• Assigned task:
Quote exactly, and only, the lines of the material below from the line with "(** A directory" through the line with "(** * Properties *)".

◆ ◆ ◆ ◆ ◆ ◆ ◆

(** The record of [row_full]. *)
Definition info_full : info_t :=
  {| author := "A. Author"; title := "Example Book"; pages := 353;
     lang := "English"; size := "3 Mb"; type := "pdf";
     links := ["http://libgen.example/book/index.php?md5=AAAA";
               "http://93.174.95.29/_ads/AAAA"];
     code := "index.php?md5=AAAA";
     download_page := Some "http://93.174.95.29/_ads/AAAA" |}.

(** A world in which the operator types the numbers 1 and 0. *)
Definition typing_world : world :=
  {| w_files := ∅; w_dirs := ∅; w_stdin := [[1; 0]]; w_trace := [] |}.

(** A result row whose only mirror cell points to another host. *)
Definition row_elsewhere : list td :=
  row_nine ++ [link_cell "http://libgen.example/book/index.php?md5=BBBB"; cell "[edit]"].

Definition info_elsewhere : info_t :=
  {| author := "A. Author"; title := "Example Book"; pages := 353;
     lang := "English"; size := "3 Mb"; type := "pdf";
     links := ["http://libgen.example/book/index.php?md5=BBBB"];
     code := "index.php?md5=BBBB";
     download_page := None |}.

(** A directory walk that knows one tree, "home/books". *)
Definition sample_walk (directory : string) : catalogue_t :=
  if String.eqb directory "home/books"
  then [("home/books", ["empty"; "sub"], ["a.pdf"]);
        ("home/books/empty", [], []);
        ("home/books/sub", [], ["b.pdf"; "c.djvu"])]
  else [].

(** A path whose components are all names: none is empty, dot or
    dot-dot. *)
Definition plain (path : string) : Prop :=
  Forall (fun c => c <> EmptyString /\ c <> "." /\ c <> "..") (str_split slash path).

(** The directories passed on the way down [comps] from [stack]. *)
Fixpoint prefix_keys (stack : list string) (comps : list string) : list string :=
  match comps with
  | [] => []
  | c :: comps' => path_key false (stack ++ [c]) :: prefix_keys (stack ++ [c]) comps'
  end.

(** The directories above a path: for a/b/c they are a and a/b. *)
Definition ancestors (path : string) : list string :=
  prefix_keys [] (removelast (str_split slash path)).

(** The directories [ps] can be made one after the other when the
    directories [dirs] exist: each is a plain path that is new and whose
    ancestors exist by then. *)
Fixpoint ready (dirs : gset string) (ps : list string) : Prop :=
  match ps with
  | [] => True
  | p :: ps' =>
      plain p /\ Forall (fun q => q ∈ dirs) (ancestors p) /\ (p ∉ dirs)
      /\ ready ({[p]} ∪ dirs) ps'
  end.

(** * Properties *)

(** ** Text-listing parser *)

(** C2. The listing books, books/a.pdf, books/sub, books/sub/b.pdf is
    parsed into exactly the two entries ("books", [], ["a.pdf"]) and
    ("books/sub", [], ["b.pdf"]), whether the lines are given bare or read
    from a text that ends every line with a newline; create_catalogue_txt
    run on a file holding that text stores a catalogue that loads as the
    same two entries. *)
Theorem parse_listing_two_entries :
  parse_lines listing_lines
    = Ok [("books", [], ["a.pdf"]); ("books/sub", [], ["b.pdf"])]
  /\ parse_lines (py_lines listing_text)
    = Ok [("books", [], ["a.pdf"]); ("books/sub", [], ["b.pdf"])]
  /\ fst (create_catalogue_txt ref_codec "listing.txt" "books.cat" listing_world)
    = Ok tt
  /\ fst (load_file ref_codec "books.cat"
            (snd (create_catalogue_txt ref_codec "listing.txt" "books.cat"
                    listing_world)))
    = Ok [("books", [], ["a.pdf"]); ("books/sub", [], ["b.pdf"])].
Proof. repeat split; vm_compute; reflexivity. Qed.

(** What the loop does with its first line, for any rest of the input. *)
Lemma first_line_step (raw : string) (rest : list string) (c : ascii) :
  last_char raw = Ok c ->
  let line := if Ascii.eqb c newline then drop_last raw else raw in
  parse_lines (raw :: rest)
    = if contains_char dot line then txt_loop rest 1 [line] "./" []
      else txt_loop rest 1 [] line [].
Proof.
  intros Hc line. unfold parse_lines. cbn [txt_loop]. rewrite Hc.
  cbn [rbind]. fold line. reflexivity.
Qed.

(** C3. On the one-line listing docs/a.pdf the parser opens the synthetic
    root "./" and records the first line as it stands, "docs/a.pdf": the
    path prefix and the slash are still there, whereas a file line met
    later under the same root is recorded without them. *)
Theorem first_line_file_recorded_unstripped :
  parse_lines ["docs/a.pdf"] = Ok [("./", [], ["docs/a.pdf"])]
  /\ contains_char slash "docs/a.pdf" = true
  /\ spec_strip "docs/a.pdf" = "a.pdf"
  /\ parse_lines ["x.txt"; "./docs/a.pdf"] = Ok [("./", [], ["x.txt"; "docsa.pdf"])].
Proof. repeat split; vm_compute; reflexivity. Qed.

(** ** Page count *)

Lemma isdecimal_value (c : ascii) : isdecimal c = true -> 0 <= digit_value c <= 9.
Proof.
  unfold isdecimal, digit_value. intros H.
  apply andb_prop in H as [H1 H2].
  apply Nat.leb_le in H1. apply Nat.leb_le in H2. lia.
Qed.

Lemma str_filter_list (pred : ascii -> bool) (raw : string) :
  list_ascii_of_string (str_filter pred raw)
    = List.filter pred (list_ascii_of_string raw).
Proof.
  induction raw as [|c raw IH]; [reflexivity|].
  cbn [str_filter list_ascii_of_string List.filter].
  destruct (pred c); [cbn [list_ascii_of_string]; rewrite IH|]; auto.
Qed.

Lemma str_length_list (s : string) :
  String.length s = length (list_ascii_of_string s).
Proof. induction s as [|c s IH]; [reflexivity | cbn; now rewrite IH]. Qed.

(** [int_digits] succeeds exactly on decimal digits, with their value. *)
Lemma int_digits_decimal (s : string) (acc : Z) :
  int_digits acc s
    = if forallb isdecimal (list_ascii_of_string s)
      then Some (fold_left (fun a d => 10 * a + d)
                   (map digit_value (list_ascii_of_string s)) acc)
      else None.
Proof.
  revert acc. induction s as [|c s IH]; intros acc; [reflexivity|].
  cbn [int_digits list_ascii_of_string forallb map fold_left].
  destruct (isdecimal c); [apply IH | reflexivity].
Qed.

Lemma digits_fold_nonneg (ds : list Z) (acc : Z) :
  Forall (fun d => 0 <= d) ds -> 0 <= acc ->
  0 <= fold_left (fun a d => 10 * a + d) ds acc.
Proof.
  revert acc. induction ds as [|d ds IH]; intros acc Hds Hacc; [exact Hacc|].
  inversion Hds; subst. cbn [fold_left]. apply IH; [assumption | lia].
Qed.

Lemma decimal_value_nonneg (l : list ascii) :
  forallb isdecimal l = true -> 0 <= decimal_value l.
Proof.
  intros H. unfold decimal_value. apply digits_fold_nonneg; [|lia].
  induction l as [|c l IH]; [constructor|].
  cbn [forallb] in H. apply andb_prop in H as [Hc Hl].
  cbn [map]. constructor; [apply isdecimal_value in Hc; lia | apply IH; exact Hl].
Qed.

Lemma page_count_digits (raw : string) : page_count raw = spec_page_count raw.
Proof.
  unfold page_count, spec_page_count, py_int, parsable, decimal_value, kept.
  rewrite <- (str_filter_list isdigit raw).
  destruct (str_filter isdigit raw) as [|c val] eqn:Hf; [reflexivity|].
  rewrite <- str_length_list, int_digits_decimal.
  replace (String.length (String c val) =? 0)%nat with false by reflexivity.
  cbn [negb andb]. rewrite Nat.ltb_antisym.
  destruct (forallb isdecimal (list_ascii_of_string (String c val)));
    destruct (String.length (String c val) <=? int_max_str_digits)%nat; reflexivity.
Qed.

(** C4. The page count of every raw field is what the design document
    says: the characters that are not digits are dropped, and the count
    is the decimal value of the remainder when the remainder parses, 0
    otherwise.  The remainder does not parse, and the count is 0, when it
    is empty, when it holds a digit that int does not read, and when it is
    longer than the interpreter converts.  The count is never negative;
    "353 p." gives 353, "N/A" gives 0 and "" gives 0. *)
Theorem page_count_parsing :
  (forall raw, page_count raw = spec_page_count raw)
  /\ (forall raw, kept raw = [] -> page_count raw = 0)
  /\ (forall raw c, In c (kept raw) -> isdecimal c = false -> page_count raw = 0)
  /\ (forall raw, (int_max_str_digits < length (kept raw))%nat -> page_count raw = 0)
  /\ (forall raw, kept raw <> [] -> forallb isdecimal (kept raw) = true ->
        (length (kept raw) <= int_max_str_digits)%nat ->
        page_count raw = decimal_value (kept raw))
  /\ (forall raw, 0 <= page_count raw)
  /\ page_count "353 p." = 353
  /\ page_count "N/A" = 0
  /\ page_count "" = 0.
Proof.
  split; [exact page_count_digits|].
  split.
  { intros raw H. rewrite page_count_digits. unfold spec_page_count. rewrite H.
    reflexivity. }
  split.
  { intros raw c Hin Hc. rewrite page_count_digits. unfold spec_page_count, parsable.
    assert (Hf : forallb isdecimal (kept raw) = false).
    { destruct (forallb isdecimal (kept raw)) eqn:Hall; [|reflexivity].
      rewrite forallb_forall in Hall. rewrite (Hall c Hin) in Hc. discriminate. }
    rewrite Hf, andb_false_r. reflexivity. }
  split.
  { intros raw Hlen. rewrite page_count_digits. unfold spec_page_count, parsable.
    destruct (length (kept raw) <=? int_max_str_digits)%nat eqn:Hle;
      [apply Nat.leb_le in Hle; lia|].
    rewrite andb_false_r. reflexivity. }
  split.
  { intros raw Hne Hall Hlen. rewrite page_count_digits.
    unfold spec_page_count, parsable. rewrite Hall.
    destruct (kept raw) as [|c l]; [contradiction|].
    apply Nat.leb_le in Hlen. rewrite Hlen. reflexivity. }
  split.
  { intros raw. rewrite page_count_digits. unfold spec_page_count, parsable.
    destruct (forallb isdecimal (kept raw)) eqn:Hall;
      [|rewrite andb_false_r; cbn [andb]; lia].
    destruct (negb (length (kept raw) =? 0)%nat
              && true && (length (kept raw) <=? int_max_str_digits)%nat);
      [apply decimal_value_nonneg; exact Hall | lia]. }
  repeat split; vm_compute; reflexivity.
Qed.

(** ** Automatic selection *)

(** [max_from] returns the first element of [best :: l] that carries the
    largest key. *)
Lemma max_from_first {A} (key : A -> Z) (l : list A) (best : A) :
  exists i : nat,
    (best :: l) !! i = Some (max_from key best l)
    /\ (forall y, In y (best :: l) -> key y <= key (max_from key best l))
    /\ (forall (j : nat) y, (j < i)%nat -> (best :: l) !! j = Some y ->
          key y < key (max_from key best l)).
Proof.
  revert best. induction l as [|x l IH]; intros best.
  - exists 0%nat. cbn. split; [reflexivity|]. split.
    + intros y [<-|[]]. lia.
    + intros j y Hj. lia.
  - cbn [max_from]. destruct (key best <? key x) eqn:Hlt.
    + apply Z.ltb_lt in Hlt.
      destruct (IH x) as (i & Hi & Hall & Hbefore).
      exists (S i). split; [exact Hi|]. split.
      * intros y [<-|Hy]; [|apply Hall; exact Hy].
        specialize (Hall x (or_introl eq_refl)). lia.
      * intros [|j] y Hj Hy.
        -- cbn in Hy. injection Hy as <-.
           specialize (Hall x (or_introl eq_refl)). lia.
        -- apply (Hbefore j); [lia | exact Hy].
    + apply Z.ltb_ge in Hlt.
      destruct (IH best) as (i & Hi & Hall & Hbefore).
      destruct i as [|i].
      * exists 0%nat. split; [exact Hi|]. split.
        -- intros y [<-|[<-|Hy]].
           ++ apply Hall. left. reflexivity.
           ++ specialize (Hall best (or_introl eq_refl)). lia.
           ++ apply Hall. right. exact Hy.
        -- intros j y Hj. lia.
      * exists (S (S i)). split; [exact Hi|]. split.
        -- intros y [<-|[<-|Hy]].
           ++ apply Hall. left. reflexivity.
           ++ specialize (Hall best (or_introl eq_refl)). lia.
           ++ apply Hall. right. exact Hy.
        -- intros [|[|j]] y Hj Hy.
           ++ apply (Hbefore 0%nat); [lia | exact Hy].
           ++ cbn in Hy. injection Hy as <-.
              assert (key best < key (max_from key best l))
                by (apply (Hbefore 0%nat); [lia | reflexivity]).
              lia.
           ++ apply (Hbefore (S j)); [lia | exact Hy].
Qed.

◆ ◆ ◆ ◆ ◆ ◆ ◆

• Answer for this exercise:
(** A directory walk that knows one tree, "home/books". *)
Definition sample_walk (directory : string) : catalogue_t :=
  if String.eqb directory "home/books"
  then [("home/books", ["empty"; "sub"], ["a.pdf"]);
        ("home/books/empty", [], []);
        ("home/books/sub", [], ["b.pdf"; "c.djvu"])]
  else [].

(** A path whose components are all names: none is empty, dot or
    dot-dot. *)
Definition plain (path : string) : Prop :=
  Forall (fun c => c <> EmptyString /\ c <> "." /\ c <> "..") (str_split slash path).

(** The directories passed on the way down [comps] from [stack]. *)
Fixpoint prefix_keys (stack : list string) (comps : list string) : list string :=
  match comps with
  | [] => []
  | c :: comps' => path_key false (stack ++ [c]) :: prefix_keys (stack ++ [c]) comps'
  end.

(** The directories above a path: for a/b/c they are a and a/b. *)
Definition ancestors (path : string) : list string :=
  prefix_keys [] (removelast (str_split slash path)).

(** The directories [ps] can be made one after the other when the
    directories [dirs] exist: each is a plain path that is new and whose
    ancestors exist by then. *)
Fixpoint ready (dirs : gset string) (ps : list string) : Prop :=
  match ps with
  | [] => True
  | p :: ps' =>
      plain p /\ Forall (fun q => q ∈ dirs) (ancestors p) /\ (p ∉ dirs)
      /\ ready ({[p]} ∪ dirs) ps'
  end.

(** * Properties *)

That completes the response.